O antropólogo explica que quando o relator Cristovam Buarque aceitou o projeto de lei Sugestão nº 8/2014, de iniciativa popular de regulamentação do uso, produção, distribuição e comércio da maconha de uma forma geral, “Buarque mesmo deixou claro que o que é mais urgente é o uso medicinal, e os políticos que discutiam na época também aceitaram essa ideia, porque as crianças que apareciam na mídia eram brancas, de famílias de classe média, e é muito chocante ver essas crianças de olhos claros convulsionarem”, observa ele.
Santos não define como menos urgente a legalização do medicamento para as crianças epiléticas, mas afirma que tão urgente quanto isso é pensar na guerra às drogas, nas mortes de jovens na favela devido ao tráfico, no encarceramento em massa. “Muito mais gente sofre com a proibição do uso recreativo, e menos gente morre ou tem problemas com a proibição do uso medicinal”, ele analisa.

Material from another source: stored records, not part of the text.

(* ===== verification/OxInterningFacts.v ===== *)
(** * Interned terms: the round trip

    When the strings at hand have distinct hashes, interning a term returns,
    keeps every term interned before, and gives the term's own key; the key is
    found again exactly for the terms interned before, and decodes to the term. *)
From stdpp Require Import gmap.
From S2P Require Import Prelude MachineInt RustStr BTree RdfModel RdfDisplay OxInterning.
From S2P Require Import OxOrderFacts.

(** ** Terms the constructors build *)

(** A blank node is the one its text denotes; the largest number is left out. *)
Definition Blank_wf (n : RdfBlankNode) : bool :=
  bool_decide (BlankNode_new_unchecked (BlankNode_as_str n) = n)
  && match BlankNode_unique_id n with Some id => (0 <=? id) && (id <? int_max U128) | None => true end.
Definition Lit_wf (l : RdfLiteral) : bool :=
  match l with TypedLiteral v d => bool_decide (Literal_new_typed_literal v d = Some l) | _ => true end.
Definition Node_wf (n : RdfNamedOrBlankNode) : bool :=
  match n with NodeNamed _ => true | NodeBlank n => Blank_wf n end.
Definition Graph_wf (g : RdfGraphName) : bool :=
  match g with GraphBlankNode n => Blank_wf n | _ => true end.
Fixpoint Term_wf (t : RdfTerm) : bool :=
  match t with
  | TermNamedNode _ => true
  | TermBlankNode n => Blank_wf n
  | TermLiteral l => Lit_wf l
  | TermTriple s _ o => Node_wf s && Term_wf o
  end.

As duas frentes não são uma disputa: ambas são importantes, mas a luta pela legalização medicinal não pode tapar questões tão ou mais importantes quanto a legalização total da maconha para usuários.
O Profeta Verde também aponta para a mesma linha: a dos prejuízos da guerra às drogas. Em suas palavras, “a questão das drogas é muito mais ampla que o simples direito desses pacientes de usarem maconha medicinal. O debate das drogas envolve uma discriminação étnica, racial, de classes”.
A lotação dos presídios está aí para provar. O ativista reafirma uma realidade, considerando que “essa proibição das drogas é o que leva a gente a lotar a cadeia com esses pequenos traficantes, varejistas, aviõezinhos, os vapores que entregam as drogas, que são a ponta de lança do tráfico de drogas. A crise penitenciária que a gente está vendo nos jornais tem estreita relação com a questão”. No cárcere, eles estão se enfileirando nos exércitos das facções criminosas, como PCC, Comando Vermelho, Família do Norte.
Para ele, a proibição das drogas causa mais danos que o uso em si. “A gente tem que aprender a lidar com essas drogas, como a gente tem aprendido a lidar com o tabaco, como a gente tem aprendido a lidar com o álcool”, opina. O Brasil enfrenta muito conservadorismo e resistência política, o que, segundo Santos, tem atrasado muito a votação da descriminalização. O antropólogo acredita que, “com a legalização nos EUA – agora a maioria dos estados tem acesso ao uso medicinal -, a gente está vendo que não está sendo um ‘bicho de sete cabeças’”.
No Uruguai temos o caso da legalização completa da maconha, e lá vem se provando diminuição da criminalidade, as mortes zeraram em relação ao tráfico. Na América Latina quase toda, a maconha é descriminalizada. Então são todos esses fatores vão ajudando o Brasil a repensar esse modelo de política. Eu acredito que por nós vivermos num mundo capitalista, esse viés da economia vai ajudar bastante a legalização das drogas como um todo”. Um exemplo de arrecadação surpreendente de impostos é o caso do estado norte-americano Colorado, que legalizou o uso recreativo da maconha e conseguiu reduzir a atuação do tráfico. O negócio parece prosperar.